PROBLEM DETAILS: Each entry, in full: copy it out exactly.

ENTRIES PROVIDED:
---

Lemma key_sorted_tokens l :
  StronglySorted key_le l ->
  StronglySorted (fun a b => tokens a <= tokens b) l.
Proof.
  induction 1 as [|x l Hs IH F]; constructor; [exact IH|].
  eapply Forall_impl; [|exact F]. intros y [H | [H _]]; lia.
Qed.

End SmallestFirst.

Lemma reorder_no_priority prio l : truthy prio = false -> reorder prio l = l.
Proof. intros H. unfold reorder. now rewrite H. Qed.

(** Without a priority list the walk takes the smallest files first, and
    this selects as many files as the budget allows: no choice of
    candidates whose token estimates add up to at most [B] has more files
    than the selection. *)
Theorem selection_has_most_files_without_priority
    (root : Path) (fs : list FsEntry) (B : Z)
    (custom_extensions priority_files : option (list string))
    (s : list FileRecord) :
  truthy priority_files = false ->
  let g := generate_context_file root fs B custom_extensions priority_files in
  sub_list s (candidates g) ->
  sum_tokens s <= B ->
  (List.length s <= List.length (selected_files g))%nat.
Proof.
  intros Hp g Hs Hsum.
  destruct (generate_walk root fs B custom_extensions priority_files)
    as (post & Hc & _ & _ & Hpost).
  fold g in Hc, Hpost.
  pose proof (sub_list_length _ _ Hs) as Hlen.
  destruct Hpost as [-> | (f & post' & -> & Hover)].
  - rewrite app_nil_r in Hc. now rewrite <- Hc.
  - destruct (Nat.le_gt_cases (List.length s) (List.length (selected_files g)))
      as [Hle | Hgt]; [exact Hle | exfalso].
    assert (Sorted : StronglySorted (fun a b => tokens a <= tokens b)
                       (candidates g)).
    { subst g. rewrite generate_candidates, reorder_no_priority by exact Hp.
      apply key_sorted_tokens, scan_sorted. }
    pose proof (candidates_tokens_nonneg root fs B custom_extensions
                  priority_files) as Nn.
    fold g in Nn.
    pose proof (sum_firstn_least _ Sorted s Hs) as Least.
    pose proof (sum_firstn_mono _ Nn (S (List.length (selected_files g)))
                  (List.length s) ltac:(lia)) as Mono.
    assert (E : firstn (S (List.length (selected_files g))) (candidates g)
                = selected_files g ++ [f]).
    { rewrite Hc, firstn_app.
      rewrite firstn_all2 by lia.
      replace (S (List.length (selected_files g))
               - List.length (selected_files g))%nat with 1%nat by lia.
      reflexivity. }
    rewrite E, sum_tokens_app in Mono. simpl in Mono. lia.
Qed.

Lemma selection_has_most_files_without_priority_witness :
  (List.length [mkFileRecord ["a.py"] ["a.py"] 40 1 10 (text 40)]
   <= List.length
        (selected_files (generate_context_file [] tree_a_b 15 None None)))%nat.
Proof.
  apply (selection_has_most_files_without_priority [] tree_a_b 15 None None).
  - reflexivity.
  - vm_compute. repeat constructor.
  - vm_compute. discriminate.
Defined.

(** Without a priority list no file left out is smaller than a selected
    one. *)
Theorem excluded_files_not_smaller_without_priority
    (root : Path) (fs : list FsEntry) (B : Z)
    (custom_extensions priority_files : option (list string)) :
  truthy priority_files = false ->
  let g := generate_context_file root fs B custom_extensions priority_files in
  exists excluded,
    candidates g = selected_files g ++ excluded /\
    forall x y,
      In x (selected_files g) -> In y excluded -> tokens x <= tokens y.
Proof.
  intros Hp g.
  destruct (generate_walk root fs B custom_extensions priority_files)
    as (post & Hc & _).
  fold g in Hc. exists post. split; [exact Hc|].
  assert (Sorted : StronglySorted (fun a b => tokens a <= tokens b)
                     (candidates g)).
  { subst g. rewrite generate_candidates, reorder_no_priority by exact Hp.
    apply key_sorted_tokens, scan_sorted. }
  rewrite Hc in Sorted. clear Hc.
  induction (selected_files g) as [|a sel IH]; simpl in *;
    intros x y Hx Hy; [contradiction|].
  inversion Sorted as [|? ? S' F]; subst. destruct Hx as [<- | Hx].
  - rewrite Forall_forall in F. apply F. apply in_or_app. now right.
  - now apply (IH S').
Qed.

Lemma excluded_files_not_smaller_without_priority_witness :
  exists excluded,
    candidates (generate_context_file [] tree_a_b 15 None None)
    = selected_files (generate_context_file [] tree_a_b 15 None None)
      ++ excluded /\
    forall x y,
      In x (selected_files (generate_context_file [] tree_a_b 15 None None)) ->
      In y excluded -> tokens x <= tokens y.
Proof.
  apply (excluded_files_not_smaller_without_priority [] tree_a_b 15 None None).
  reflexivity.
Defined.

---

OUTPUT BELOW:
Lemma key_sorted_tokens l :
  StronglySorted key_le l ->
  StronglySorted (fun a b => tokens a <= tokens b) l.
Proof.
  induction 1 as [|x l Hs IH F]; constructor; [exact IH|].
  eapply Forall_impl; [|exact F]. intros y [H | [H _]]; lia.
Qed.

End SmallestFirst.

Lemma reorder_no_priority prio l : truthy prio = false -> reorder prio l = l.
Proof. intros H. unfold reorder. now rewrite H. Qed.

(** Without a priority list the walk takes the smallest files first, and
    this selects as many files as the budget allows: no choice of
    candidates whose token estimates add up to at most [B] has more files
    than the selection. *)
Theorem selection_has_most_files_without_priority
    (root : Path) (fs : list FsEntry) (B : Z)
    (custom_extensions priority_files : option (list string))
    (s : list FileRecord) :
  truthy priority_files = false ->
  let g := generate_context_file root fs B custom_extensions priority_files in
  sub_list s (candidates g) ->
  sum_tokens s <= B ->
  (List.length s <= List.length (selected_files g))%nat.
Proof.
  intros Hp g Hs Hsum.
  destruct (generate_walk root fs B custom_extensions priority_files)
    as (post & Hc & _ & _ & Hpost).
  fold g in Hc, Hpost.
  pose proof (sub_list_length _ _ Hs) as Hlen.
  destruct Hpost as [-> | (f & post' & -> & Hover)].
  - rewrite app_nil_r in Hc. now rewrite <- Hc.
  - destruct (Nat.le_gt_cases (List.length s) (List.length (selected_files g)))
      as [Hle | Hgt]; [exact Hle | exfalso].
    assert (Sorted : StronglySorted (fun a b => tokens a <= tokens b)
                       (candidates g)).
    { subst g. rewrite generate_candidates, reorder_no_priority by exact Hp.
      apply key_sorted_tokens, scan_sorted. }
    pose proof (candidates_tokens_nonneg root fs B custom_extensions
                  priority_files) as Nn.
    fold g in Nn.
    pose proof (sum_firstn_least _ Sorted s Hs) as Least.
    pose proof (sum_firstn_mono _ Nn (S (List.length (selected_files g)))
                  (List.length s) ltac:(lia)) as Mono.
    assert (E : firstn (S (List.length (selected_files g))) (candidates g)
                = selected_files g ++ [f]).
    { rewrite Hc, firstn_app.
      rewrite firstn_all2 by lia.
      replace (S (List.length (selected_files g))
               - List.length (selected_files g))%nat with 1%nat by lia.
      reflexivity. }
    rewrite E, sum_tokens_app in Mono. simpl in Mono. lia.
Qed.

Lemma selection_has_most_files_without_priority_witness :
  (List.length [mkFileRecord ["a.py"] ["a.py"] 40 1 10 (text 40)]
   <= List.length
        (selected_files (generate_context_file [] tree_a_b 15 None None)))%nat.
Proof.
  apply (selection_has_most_files_without_priority [] tree_a_b 15 None None).
  - reflexivity.
  - vm_compute. repeat constructor.
  - vm_compute. discriminate.
Defined.

(** Without a priority list no file left out is smaller than a selected
    one. *)
Theorem excluded_files_not_smaller_without_priority
    (root : Path) (fs : list FsEntry) (B : Z)
    (custom_extensions priority_files : option (list string)) :
  truthy priority_files = false ->
  let g := generate_context_file root fs B custom_extensions priority_files in
  exists excluded,
    candidates g = selected_files g ++ excluded /\
    forall x y,
      In x (selected_files g) -> In y excluded -> tokens x <= tokens y.
Proof.
  intros Hp g.
  destruct (generate_walk root fs B custom_extensions priority_files)
    as (post & Hc & _).
  fold g in Hc. exists post. split; [exact Hc|].
  assert (Sorted : StronglySorted (fun a b => tokens a <= tokens b)
                     (candidates g)).
  { subst g. rewrite generate_candidates, reorder_no_priority by exact Hp.
    apply key_sorted_tokens, scan_sorted. }
  rewrite Hc in Sorted. clear Hc.
  induction (selected_files g) as [|a sel IH]; simpl in *;
    intros x y Hx Hy; [contradiction|].
  inversion Sorted as [|? ? S' F]; subst. destruct Hx as [<- | Hx].
  - rewrite Forall_forall in F. apply F. apply in_or_app. now right.
  - now apply (IH S').
Qed.

Lemma excluded_files_not_smaller_without_priority_witness :
  exists excluded,
    candidates (generate_context_file [] tree_a_b 15 None None)
    = selected_files (generate_context_file [] tree_a_b 15 None None)
      ++ excluded /\
    forall x y,
      In x (selected_files (generate_context_file [] tree_a_b 15 None None)) ->
      In y excluded -> tokens x <= tokens y.
Proof.
  apply (excluded_files_not_smaller_without_priority [] tree_a_b 15 None None).
  reflexivity.
Defined.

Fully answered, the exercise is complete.